Stored data entries:
*** Begin section ***

(* ===== verification/BtreeSpec.v ===== *)
(** * The tree implements a finite map, copying on write

    On a tree that [rep] describes, whose blocks the allocator holds as used:
    [lookup] is the map's lookup, [insert] and [delete] produce a tree of the
    updated map, the old tree staying as it was, and the blocks are accounted
    for exactly: the old tree is what is returned for freeing and what is kept,
    the new tree is what was allocated and what is kept. *)

From S2P Require Import Prelude Bytes Format BlockStore Bitmap BitmapSpec BtreeNode Btree BtreeNodeSpec BtreeIo BtreeSafe BtreeRep.

(** ** Lists of entries under insertion and removal *)
Lemma sorted_ins e es : sorted es → Forall (λ x, hash x ≠ hash e) es →
  sorted (ins (ipos (hash e) es) e es).
Proof.
  unfold sorted, ins. induction 1 as [|x es Hs IH Hf]; intros Hn; simpl.
  { by repeat constructor. }
  apply Forall_cons in Hn as [Hx Hn]. destruct (bytes_ltb (hash e) (hash x)) eqn:E; simpl.
  - constructor; [by constructor|]. constructor; [done|]. eapply Forall_impl; [exact Hf|].
    intros y Hy. by eapply bytes_lt_trans.
  - constructor; [by apply IH|].
    assert (bytes_lt (hash x) (hash e)) as Hlt.
    { destruct (bytes_lt_trichotomy (hash x) (hash e)) as [?|[?|?]]; try done. unfold bytes_lt in *. congruence. }
    apply Forall_app. split; [by apply Forall_take|]. constructor; [done|by apply Forall_drop].
Qed.

Lemma sorted_sub a b c : sorted (a ++ b ++ c) → sorted (a ++ c).
Proof.
  rewrite !sorted_app. intros (Ha & (Hb & Hc & Hbc) & Habc). split_and!; try done.
  intros x y Hx Hy. apply Habc; set_solver.
Qed.

Lemma map_of_insert m m' e : sorted m → sorted m' → map_of m !! hash e = None →
  (∀ x, x ∈ m' ↔ x = e ∨ x ∈ m) → map_of m' = <[hash e := e]> (map_of m).
Proof.
  intros Hs Hs' Hn He. apply map_eq. intros k. apply option_eq. intros x.
  rewrite (map_of_lookup _ _ _ Hs'), He, lookup_insert_Some, (map_of_lookup _ _ _ Hs).
  split.
  - intros [[->|Hx] <-]; [by left|]. right. split; [|done]. intros E.
    apply map_of_none in Hn. rewrite Forall_forall in Hn. by eapply Hn.
  - intros [[<- ->]|[_ [Hx Hk]]]; auto.
Qed.
(* ===== verification/BlockDev.v ===== *)
(** * The interface of the block device

    What the cache, the journal and the superblock code call on
    drivers/blkdev.rs, and what they rely on: [dview d b] is what block [b] reads
    as.  A failed write may leave its own blocks in any state and no other. *)

From S2P Require Import Prelude Bytes Format BlockStore.

Class BlockDev (D : Type) := {
  read_block : Z → M D BlkError block;
  write_block : Z → block → M D BlkError unit;
  write_fua : Z → block → M D BlkError unit;   (* blkdev::write_block_fua *)
  write_blocks_batch : list (Z * block) → M D BlkError unit;
}.

(** How a request may end: an error excludes that the device serves all. *)
Definition served {A} (dev_ok : Prop) (r : res BlkError A) (P : A → Prop) : Prop :=
  match r with Ok a => P a | Err _ => ¬ dev_ok | Panic => False end.

Class BlockDevOk (D : Type) `{!BlockDev D} := {
  dview : D → Z → block;
  dev_inv : D → Prop;
  dev_ok : D → Prop;

  dview_block d b : dev_inv d → is_block (dview d b);

  read_block_spec d b : dev_inv d →
    wp (read_block b) (λ r d', dev_inv d' ∧ same (dview d) (dview d') ∧ (dev_ok d → dev_ok d') ∧
                         served (dev_ok d) r (λ v, v = dview d b)) d;

  write_block_spec d b v : dev_inv d → is_block v →
    wp (write_block b v) (λ r d', dev_inv d' ∧ (dev_ok d → dev_ok d') ∧
      (∀ b', b' ≠ b → dview d' b' = dview d b') ∧ served (dev_ok d) r (λ _, dview d' b = v)) d;

  write_fua_spec d b v : dev_inv d → is_block v →
    wp (write_fua b v) (λ r d', dev_inv d' ∧ (dev_ok d → dev_ok d') ∧
      (∀ b', b' ≠ b → dview d' b' = dview d b') ∧ served (dev_ok d) r (λ _, dview d' b = v)) d;

  write_blocks_batch_spec d items : dev_inv d → Forall (λ x, is_block x.2) items → NoDup items.*1 →
    wp (write_blocks_batch items) (λ r d', dev_inv d' ∧ (dev_ok d → dev_ok d') ∧
      (∀ b', b' ∉ items.*1 → dview d' b' = dview d b') ∧
      served (dev_ok d) r (λ _, ∀ b v, (b, v) ∈ items → dview d' b = v)) d;
}.

(** [?] on a device call: [From<BlkError> for FsError]. *)
Definition from_blk {S A} (m : M S BlkError A) : M S FsError A := λ s,
  match m s with
  | (Ok a, s') => (Ok a, s')
  | (Err e, s') => (Err (Disk e), s')
  | (Panic, s') => (Panic, s')
  end.

Lemma wp_from_blk {S A} (m : M S BlkError A) (Q : res FsError A → S → Prop) s :
  wp m (λ r s', match r with Ok a => Q (Ok a) s' | Err e => Q (Err (Disk e)) s' | Panic => Q Panic s' end) s →
  wp (from_blk m) Q s.
Proof. unfold wp, from_blk. destruct (m s) as [[a|e|] s']; auto. Qed.

(** ** A device that serves every request *)
Fixpoint mem_write_all (items : list (Z * block)) (m : MemStore) : MemStore :=
  match items with [] => m | (b, v) :: items => mem_write_all items (<[b := v]> m) end.

#[global] Instance mem_dev : BlockDev MemStore := {
  read_block b := λ m, (Ok (mem_view m b), m);
  write_block b v := λ m, (Ok tt, <[b := v]> m);
  write_fua b v := λ m, (Ok tt, <[b := v]> m);
  write_blocks_batch items := λ m, (Ok tt, mem_write_all items m);
}.

Lemma mem_write_all_spec items (m : MemStore) : map_Forall (λ _ v, is_block v) m →
  Forall (λ x, is_block x.2) items → NoDup items.*1 →
  map_Forall (λ _ v, is_block v) (mem_write_all items m) ∧
  (∀ b, b ∉ items.*1 → mem_view (mem_write_all items m) b = mem_view m b) ∧
  (∀ b v, (b, v) ∈ items → mem_view (mem_write_all items m) b = v).
Proof.
  revert m. induction items as [|[b v] items IH]; intros m Hm Hf Hn; [by split_and!; [|done|intros ?? []%not_elem_of_nil]|].
  apply Forall_cons in Hf as [Hv Hf]. simpl in Hn. apply NoDup_cons in Hn as [Hb Hn]. simpl.
  destruct (IH (<[b := v]> m)) as (H1 & H2 & H3); [by apply map_Forall_insert_2|done|done|].
  split_and!; [done| |].
  - intros b' Hb'. rewrite not_elem_of_cons in Hb'. destruct Hb'. rewrite H2 by done.
    by apply mem_view_updated.
  - intros b' v' [[= -> ->]|Hin]%elem_of_cons; [|by apply H3]. rewrite H2 by done. apply mem_view_updated.
Qed.

#[global] Program Instance mem_dev_ok : BlockDevOk MemStore := {
  dview := mem_view;
  dev_inv m := map_Forall (λ _ v, is_block v) m;
  dev_ok _ := True;
}.
Next Obligation.
  intros c b H. unfold mem_view. destruct (c !! b) eqn:E; simpl; [by apply (H b)|apply zero_block_is_block].
Qed.
Next Obligation. intros. unfold wp. simpl. by split_and!. Qed.
Next Obligation.
  intros d b v Hd Hv. unfold wp. simpl. destruct (mem_view_updated d b v) as [H1 H2].
  split_and!; [by apply map_Forall_insert_2|done|done|done].
Qed.
Next Obligation.
  intros d b v Hd Hv. unfold wp. simpl. destruct (mem_view_updated d b v) as [H1 H2].
  split_and!; [by apply map_Forall_insert_2|done|done|done].
Qed.
Next Obligation.
  intros d items Hd Hf Hn. unfold wp. simpl. destruct (mem_write_all_spec items d Hd Hf Hn) as (H1 & H2 & H3).
  by split_and!.
Qed.
(* ===== verification/Journal.v ===== *)
(** * The deferred-free journal (storage/npkfs/journal.rs)

    A ring of [JOURNAL_BLOCKS] blocks.  [prepare] writes the ranges a commit will
    free, marked uncommitted; [finalize] marks them committed once the superblock
    is durable; [replay] reads back, at mount, what was committed and may not have
    reached the bitmap.  The code runs on the cache and the journal side by side;
    [replay] on the cache alone. *)

From S2P Require Import Prelude Bytes Format BlockStore.

Record Journal := mkJournal {
  j_head : Z;                        (* next write position in the ring *)
  j_seq : Z;
  pending_frees : list (Z * Z);
  uncommitted_blocks : list Z }.

Definition set_pending (l : list (Z * Z)) (j : Journal) :=
  mkJournal (j_head j) (j_seq j) l (uncommitted_blocks j).

Definition new (head seq : Z) : Journal := mkJournal head seq [] [].
Definition pending (j : Journal) : Z := zlen (pending_frees j).

Definition record_free (start count : Z) (j : Journal) : Journal :=
  if 0 <? count then set_pending (pending_frees j ++ [(start, count)]) j else j.

(** ** Ranges *)

(** [sort_unstable] on pairs: the order is total, so the result is the sorted
    list. *)
Definition pair_leb (x y : Z * Z) : bool :=
  (x.1 <? y.1) || ((x.1 =? y.1) && (x.2 <=? y.2)).
Fixpoint insert_pair (x : Z * Z) (l : list (Z * Z)) : list (Z * Z) :=
  match l with
  | [] => [x]
  | y :: l' => if pair_leb x y then x :: l else y :: insert_pair x l'
  end.
Definition sort_pairs (l : list (Z * Z)) : list (Z * Z) := fold_right insert_pair [] l.
Lemma ex_sb_wf gen : fits 64 gen → sb_wf (ex_sb gen).
Proof.
  intros Hg. split; cbn [sb_magic version flags generation total_blocks free_blocks bitmap_start bitmap_count data_start btree_root
    root_tree_hash object_count journal_head journal_seq install_salt keyslot0 keyslot1 sb_reserved checksum ex_sb];
    rewrite ?length_replicate; try done; repeat (apply Forall_cons_2; [done|]); by apply Forall_nil_2.
Qed.

Lemma ex_ring : ∃ c : MemStore, store_inv (check := ex_accept) c ∧
  ring ex_hash (view (check := ex_accept) c) (set_checksum ex_hash (ex_sb 1)).
Proof.
  assert (store_inv (check := ex_accept) (∅ : MemStore)) as I0 by apply map_Forall_empty.
  pose proof (write_all_ring ex_hash (λ _, eq_refl) (check := ex_accept) (∅ : MemStore) (ex_sb 1) I0
    (ex_sb_wf 1 ltac:(done)) eq_refl eq_refl) as H.
  unfold wp in H. destruct (write_all ex_hash (∅ : MemStore, ex_sb 1)) as [r [c' sb']]. destruct H as (I' & _ & -> & R).
  destruct r as [[]|e|]; cbn [ends] in R; [destruct R as [R _]; by exists c'| |done]. by destruct R.
Qed.

Lemma read_best_finds_newest_witness : ∃ c : MemStore,
  wp (read_best ex_hash) (λ r _, ∃ o, r = Ok o ∧
    ∀ sb, o = Some sb → ∃ s, ok_slot ex_hash (view (check := ex_accept) c) s ∧ sb_at (view (check := ex_accept) c) s = sb) c.
Proof.
  destruct ex_ring as (c & I & R). exists c.
  eapply wp_mono; [apply (read_best_finds_newest ex_hash (check := ex_accept) c I (rg_gens _ _ _ R))|].
  intros r c' (_ & o & E & Ho & _). exact (ex_intro _ o (conj E Ho)).
Defined.


Lemma pristine_means_blank_witness :
  wp (probe ex_hash) (λ r c', ∃ p, r = Ok p ∧ slots_seen p = SUPERBLOCK_SLOTS) (∅ : MemStore).
Proof.
  eapply wp_mono; [apply (pristine_means_blank ex_hash (check := ex_accept) (∅ : MemStore)); apply map_Forall_empty|].
  intros r c' (_ & p & E & Hs & _). exact (ex_intro _ p (conj E Hs)).
Defined.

*** End section ***

AIM OF THE EXERCISE: Scan the records above for the lines holding "(** [sort_unstable] on" and "match l with". Transcribe those two and every line between them word for word, and no others.

RESPONSE FOR THIS EXERCISE:
(** [sort_unstable] on pairs: the order is total, so the result is the sorted
    list. *)
Definition pair_leb (x y : Z * Z) : bool :=
  (x.1 <? y.1) || ((x.1 =? y.1) && (x.2 <=? y.2)).
Fixpoint insert_pair (x : Z * Z) (l : list (Z * Z)) : list (Z * Z) :=
  match l with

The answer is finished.